Claustrum volumes are lower in schizophrenia and mediate patients' attentional deficits

Biol Psychiatry Cogn Neurosci Neuroimaging. 2024 Nov 26:S2451-9022(24)00350-1. doi: 10.1016/j.bpsc.2024.11.013. Online ahead of print.

Abstract

Background: While the last decade of extensive research revealed the prominent role of the claustrum for mammalian forebrain organization, i.e., widely distributed claustral-cortical circuits coordinate basic cognitive functions such as attention, it is poorly understood whether the claustrum is relevant for schizophrenia and related cognitive symptoms. We hypothesized firstly, that claustrum volumes are lower in schizophrenia and secondarily, that potentially lower volumes mediate patients' attention deficits.

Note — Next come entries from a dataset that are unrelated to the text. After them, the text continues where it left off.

(** * spotify_colours: palette extraction, pattern generation, rotation tracker

    A shallow embedding of [src/colours.py] and of the rotation state kept by
    [scripts/poll_playback.py], with the properties the specification states
    about them; then of the code around them ([download_url] of
    [scripts/get_playback.py], the artwork lookup of [src/spotify_client.py]
    and of the polling loop, the [.env] loader and the credentials of
    [src/auth.py]), with properties read off that code.

    Conventions of the embedding.
    - A Python [int] is a [Z]; a [bytes] value is a [list byte]; a [str] is a
      [string] holding the text in generalised UTF-8: every code point by its
      UTF-8 bytes, a lone surrogate (U+D800 to U+DFFF, which a [str] may
      hold and UTF-8 has no bytes for) by the three bytes the same scheme
      gives it. [s.encode("utf-8")] is then the bytes of the string, unless
      a surrogate is met; the length of a [str] is the number of bytes that
      start a code point; a prefix test against an ASCII literal is the
      prefix test on the bytes.
    - A call either returns or raises: [result A].
    - Code that touches the network or the file system takes a [World] and
      gives the new one back.
    - A [while] loop is a function with fuel; [None] means the fuel ran out,
      and the total wrappers come with the proof that it never does. *)

From Stdlib Require Import ZArith List Lia Floats Sorting.Sorted.
From Stdlib Require Import Strings.String Strings.Ascii Strings.Byte.
From stdpp Require Import base list strings gmap.

Local Open Scope Z_scope.

(** ** Exceptions and results *)

Inductive exn : Type :=
| ValueError (msg : string)
| IndexError
| ZeroDivisionError
| RequestException      (* requests.get failed: connection error or timeout *)
| HTTPError             (* resp.raise_for_status() on a non-success status  *)
| StreamError           (* the body broke off while it was being streamed    *)
| OSError               (* open / write / unlink refused by the file system  *)
| UnidentifiedImageError (* Image.open does not recognise the bytes           *)
| UnicodeEncodeError.    (* str.encode("utf-8") met a lone surrogate          *)

Inductive result (A : Type) : Type :=
| Return (a : A)
| Raise (e : exn).

Arguments Return {A} a.
Arguments Raise {A} e.

Definition bind {A B : Type} (r : result A) (k : A -> result B) : result B :=
  match r with
  | Return a => k a
  | Raise e => Raise e
  end.

Notation "'let*' x ':=' r 'in' k" := (bind r (fun x => k))
  (at level 10, x name, r at level 100, k at level 200).

(** ** hashlib.md5 (RFC 1321), over 32-bit words held in [Z] *)

Module MD5.

Definition mask32 : Z := 0xFFFFFFFF.

Definition add32 (x y : Z) : Z := Z.land (x + y) mask32.

Definition not32 (x : Z) : Z := Z.lxor x mask32.

Definition rotl32 (x : Z) (c : Z) : Z :=
  Z.lor (Z.land (Z.shiftl x c) mask32) (Z.shiftr x (32 - c)).

Definition Z_of_byte (b : byte) : Z := Z.of_N (Byte.to_N b).

Definition byte_of_Z (z : Z) : byte :=
  match Byte.of_N (Z.to_N (Z.land z 255)) with
  | Some b => b
  | None => x00
  end.

(** Per-round shift amounts. *)
Definition S_table : list Z :=
  [ 7; 12; 17; 22; 7; 12; 17; 22; 7; 12; 17; 22; 7; 12; 17; 22;
    5; 9; 14; 20; 5; 9; 14; 20; 5; 9; 14; 20; 5; 9; 14; 20;
    4; 11; 16; 23; 4; 11; 16; 23; 4; 11; 16; 23; 4; 11; 16; 23;
    6; 10; 15; 21; 6; 10; 15; 21; 6; 10; 15; 21; 6; 10; 15; 21 ].

(** K[i] = floor(2^32 * abs(sin(i + 1))). *)
Definition K_table : list Z :=
  [ 0xd76aa478; 0xe8c7b756; 0x242070db; 0xc1bdceee; 0xf57c0faf; 0x4787c62a; 0xa8304613; 0xfd469501;
    0x698098d8; 0x8b44f7af; 0xffff5bb1; 0x895cd7be; 0x6b901122; 0xfd987193; 0xa679438e; 0x49b40821;
    0xf61e2562; 0xc040b340; 0x265e5a51; 0xe9b6c7aa; 0xd62f105d; 0x02441453; 0xd8a1e681; 0xe7d3fbc8;
    0x21e1cde6; 0xc33707d6; 0xf4d50d87; 0x455a14ed; 0xa9e3e905; 0xfcefa3f8; 0x676f02d9; 0x8d2a4c8a;
    0xfffa3942; 0x8771f681; 0x6d9d6122; 0xfde5380c; 0xa4beea44; 0x4bdecfa9; 0xf6bb4b60; 0xbebfbc70;
    0x289b7ec6; 0xeaa127fa; 0xd4ef3085; 0x04881d05; 0xd9d4d039; 0xe6db99e5; 0x1fa27cf8; 0xc4ac5665;
    0xf4292244; 0x432aff97; 0xab9423a7; 0xfc93a039; 0x655b59c3; 0x8f0ccc92; 0xffeff47d; 0x85845dd1;
    0x6fa87e4f; 0xfe2ce6e0; 0xa3014314; 0x4e0811a1; 0xf7537e82; 0xbd3af235; 0x2ad7d2bb; 0xeb86d391 ].

(** The running state: the four chaining words. *)
Record state : Type := mkState { sA : Z; sB : Z; sC : Z; sD : Z }.

Definition init : state :=
  mkState 0x67452301 0xefcdab89 0x98badcfe 0x10325476.

(** A little-endian 32-bit word, from four bytes and back. *)
Definition word_of_bytes (bs : list byte) : Z :=
  fold_right (fun b acc => Z_of_byte b + 256 * acc) 0 bs.

Definition bytes_of_word (w : Z) : list byte :=
  [ byte_of_Z w; byte_of_Z (Z.shiftr w 8);
    byte_of_Z (Z.shiftr w 16); byte_of_Z (Z.shiftr w 24) ].

(** Cut a byte list into consecutive groups of [n]; [k] bounds the number
    of groups. *)
Fixpoint chunks (k : nat) (n : nat) (bs : list byte) : list (list byte) :=
  match k with
  | O => []
  | S k' =>
      match bs with
      | [] => []
      | _ => firstn n bs :: chunks k' n (skipn n bs)
      end
  end.

Definition words_of_block (blk : list byte) : list Z :=
  map word_of_bytes (chunks 16 4 blk).

(** Padding: a 1 bit, zeros up to 56 mod 64, then the bit length on 64 bits,
    little-endian. *)
Definition pad (msg : list byte) : list byte :=
  let n := Z.of_nat (List.length msg) in
  let zeros := Z.to_nat ((55 - n) mod 64) in
  let bits := (8 * n) mod 2 ^ 64 in
  msg ++ [x80] ++ repeat x00 zeros
      ++ map (fun i => byte_of_Z (Z.shiftr bits (8 * Z.of_nat i))) (seq 0 8).

Definition round_step (M : list Z) (st : state) (i : nat) : state :=
  let '(mkState a b c d) := st in
  let iz := Z.of_nat i in
  let '(f, g) :=
    if iz <? 16 then (Z.lor (Z.land b c) (Z.land (not32 b) d), iz)
    else if iz <? 32 then (Z.lor (Z.land d b) (Z.land (not32 d) c), (5 * iz + 1) mod 16)
    else if iz <? 48 then (Z.lxor (Z.lxor b c) d, (3 * iz + 5) mod 16)
    else (Z.lxor c (Z.lor b (not32 d)), (7 * iz) mod 16) in
  let f' := add32 (add32 (add32 f a) (nth i K_table 0)) (nth (Z.to_nat g) M 0) in
  mkState d (add32 b (rotl32 f' (nth i S_table 0))) b c.

Definition compress (st : state) (blk : list byte) : state :=
  let M := words_of_block blk in
  let '(mkState a b c d) := fold_left (round_step M) (seq 0 64) st in
  mkState (add32 (sA st) a) (add32 (sB st) b) (add32 (sC st) c) (add32 (sD st) d).

Definition digest_of_state (st : state) : list byte :=
  bytes_of_word (sA st) ++ bytes_of_word (sB st)
    ++ bytes_of_word (sC st) ++ bytes_of_word (sD st).

(** [hashlib.md5(content).digest()] *)
Definition digest (content : list byte) : list byte :=
  let padded := pad content in
  digest_of_state
    (fold_left compress (chunks (S (List.length padded)) 64 padded) init).

Definition hex_lower_digit (n : Z) : ascii :=
  nth (Z.to_nat n)
      (list_ascii_of_string "0123456789abcdef") "0"%char.

(** [hashlib.md5(content).hexdigest()] *)
Definition hexdigest (content : list byte) : string :=
  string_of_list_ascii
    (flat_map (fun b => [ hex_lower_digit (Z.shiftr (Z_of_byte b) 4);
                          hex_lower_digit (Z.land (Z_of_byte b) 15) ])
              (digest content)).

End MD5.

(** ** src/colours.py: the pattern generator *)

(** Python's [len], as an [int]. *)
Definition len {A : Type} (l : list A) : Z := Z.of_nat (List.length l).

(** The inner loop of the [repeat] and [mirror] branches:
    [for c in cycle: if len(seq) >= length: break; seq.append(c)]. *)
Fixpoint for_append (cycle : list string) (seq : list string) (length : Z)
  : list string :=
  match cycle with
  | [] => seq
  | c :: rest =>
      if len seq >=? length then seq
      else for_append rest (seq ++ [c]) length
  end.

(** The outer loop, [while len(seq) < length: for c in cycle: ...]. *)
Fixpoint while_cycle (fuel : nat) (cycle : list string) (seq : list string)
  (length : Z) : option (list string) :=
  if len seq <? length then
    match fuel with
    | O => None
    | S fuel' => while_cycle fuel' cycle (for_append cycle seq length) length
    end
  else Some seq.

(** The loop of the [rotate] branch:
    [while len(seq) < length: seq.append(base[i % 4]); i += 1]. *)
Fixpoint while_rotate (fuel : nat) (base : list string) (seq : list string)
  (i : Z) (length : Z) : option (result (list string)) :=
  if len seq <? length then
    match fuel with
    | O => None
    | S fuel' =>
        match base !! Z.to_nat (i mod 4) with
        | Some c => while_rotate fuel' base (seq ++ [c]) (i + 1) length
        | None => Some (Raise IndexError)
        end
    end
  else Some (Return seq).

Definition generate_pattern_fuel (fuel : nat) (colors : list string)
  (length : Z) (mode : string) : option (result (list string)) :=
  if bool_decide (colors = []) || (len colors <? 4) then
    Some (Raise (ValueError "colors must be a list of 4 hex strings"))
  else
    let base := take 4 colors in
    if String.eqb mode "repeat" then
      Return <$> while_cycle fuel base [] length
    else if String.eqb mode "mirror" then
      let mirror := base ++ rev base in
      Return <$> while_cycle fuel mirror [] length
    else if String.eqb mode "rotate" then
      while_rotate fuel base [] 0 length
    else
      Some (Raise (ValueError ("unknown mode: " +:+ mode))).

(** [generate_pattern(colors, length, mode)]. Every turn of each loop appends
    at least one element, so [length] turns are enough
    (see [generate_pattern_fuel_enough]). *)
Definition generate_pattern (colors : list string) (length : Z) (mode : string)
  : option (result (list string)) :=
  generate_pattern_fuel (Z.to_nat length) colors length mode.

(** The three modes the generator knows. *)
Definition recognized (mode : string) : Prop :=
  mode = "repeat"%string \/ mode = "mirror"%string \/ mode = "rotate"%string.

(** ** src/colours.py: the digest colours *)

Definition hex_upper_digit (n : Z) : ascii :=
  nth (Z.to_nat n) (list_ascii_of_string "0123456789ABCDEF") "0"%char.

(** [f"{r:02X}"] for [r] an element of a [bytes] value. *)
Definition format_02X (r : byte) : string :=
  String (hex_upper_digit (Z.shiftr (MD5.Z_of_byte r) 4))
    (String (hex_upper_digit (Z.land (MD5.Z_of_byte r) 15)) EmptyString).

(** [_digest_to_rgb(d)]: [d[0]], [d[1]], [d[2]] raise on a short [d]. *)
Definition _digest_to_rgb (d : list byte) : result string :=
  match d with
  | r :: g :: b :: _ =>
      Return ("#" +:+ format_02X r +:+ format_02X g +:+ format_02X b)
  | _ => Raise IndexError
  end.

(** One turn of [for i in range(4)]: the group at [(i * 3) % len(h)], topped
    up from the start of [h] when it runs short, as a colour. *)
Definition digest_group (h : list byte) (i : Z) : result string :=
  if len h =? 0 then Raise ZeroDivisionError
  else
    let start := Z.to_nat ((i * 3) mod len h) in
    let group := take 3 (drop start h) in
    let group := if len group <? 3 then take 3 (group ++ h) else group in
    _digest_to_rgb group.

(** The loop itself, appending to [colours]. *)
Fixpoint digest_loop (h : list byte) (range : list Z) (colours : list string)
  : result (list string) :=
  match range with
  | [] => Return colours
  | i :: range' =>
      let* c := digest_group h i in
      digest_loop h range' (colours ++ [c])
  end.

(** [extract_top4_from_digest(content)] *)
Definition extract_top4_from_digest (content : list byte) : result (list string) :=
  let h := MD5.digest content in
  digest_loop h [0; 1; 2; 3] [].

(** ** The world outside: network and file system *)

(** What [requests.get(url, stream=True, timeout=15)] meets. A body is the
    chunks [iter_content] yields; when [complete] is false the stream breaks
    off after them. *)
Inductive Response : Type :=
| Unreachable
| BadStatus
| Body (chunks : list (list byte)) (complete : bool).

Record World : Type := mkWorld {
  files : gmap string (list byte);
  dirs : gset string;
  network : string -> Response;
  repo_root : string
}.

Methods: Based on T1-weighted MRI, advanced automated claustrum segmentation, and attention symbol coding task (SCT) in 90 patients with schizophrenia and 96 healthy controls from two independent sites, the COBRE open-source database and MUNICH dataset, we compared total-intracranial-volume-normalized claustrum volumes and SCT scores across groups via ANCOVA and related variables via correlation and mediation analysis.

Results: Patients had lower claustrum volumes of about 13 % (p<0.001, Hedges g=0.63), which not only correlated with (r=0.24, p=0.014) but also mediated lower SCT scores (indirect effect ab = -1.30 ± 0.69; CI [-3.73; -1.04]). Results were not confounded by age, sex, global and claustrum-adjacent gray matter changes, scanner site, smoking, and medication.

Conclusions: Results demonstrate lower claustrum volumes that mediate patients' attention deficits in schizophrenia. Data indicate the claustrum as being relevant for schizophrenia pathophysiology and cognitive functioning.

Keywords: Schizophrenia; T1w-MRI; attentional deficits; claustrum.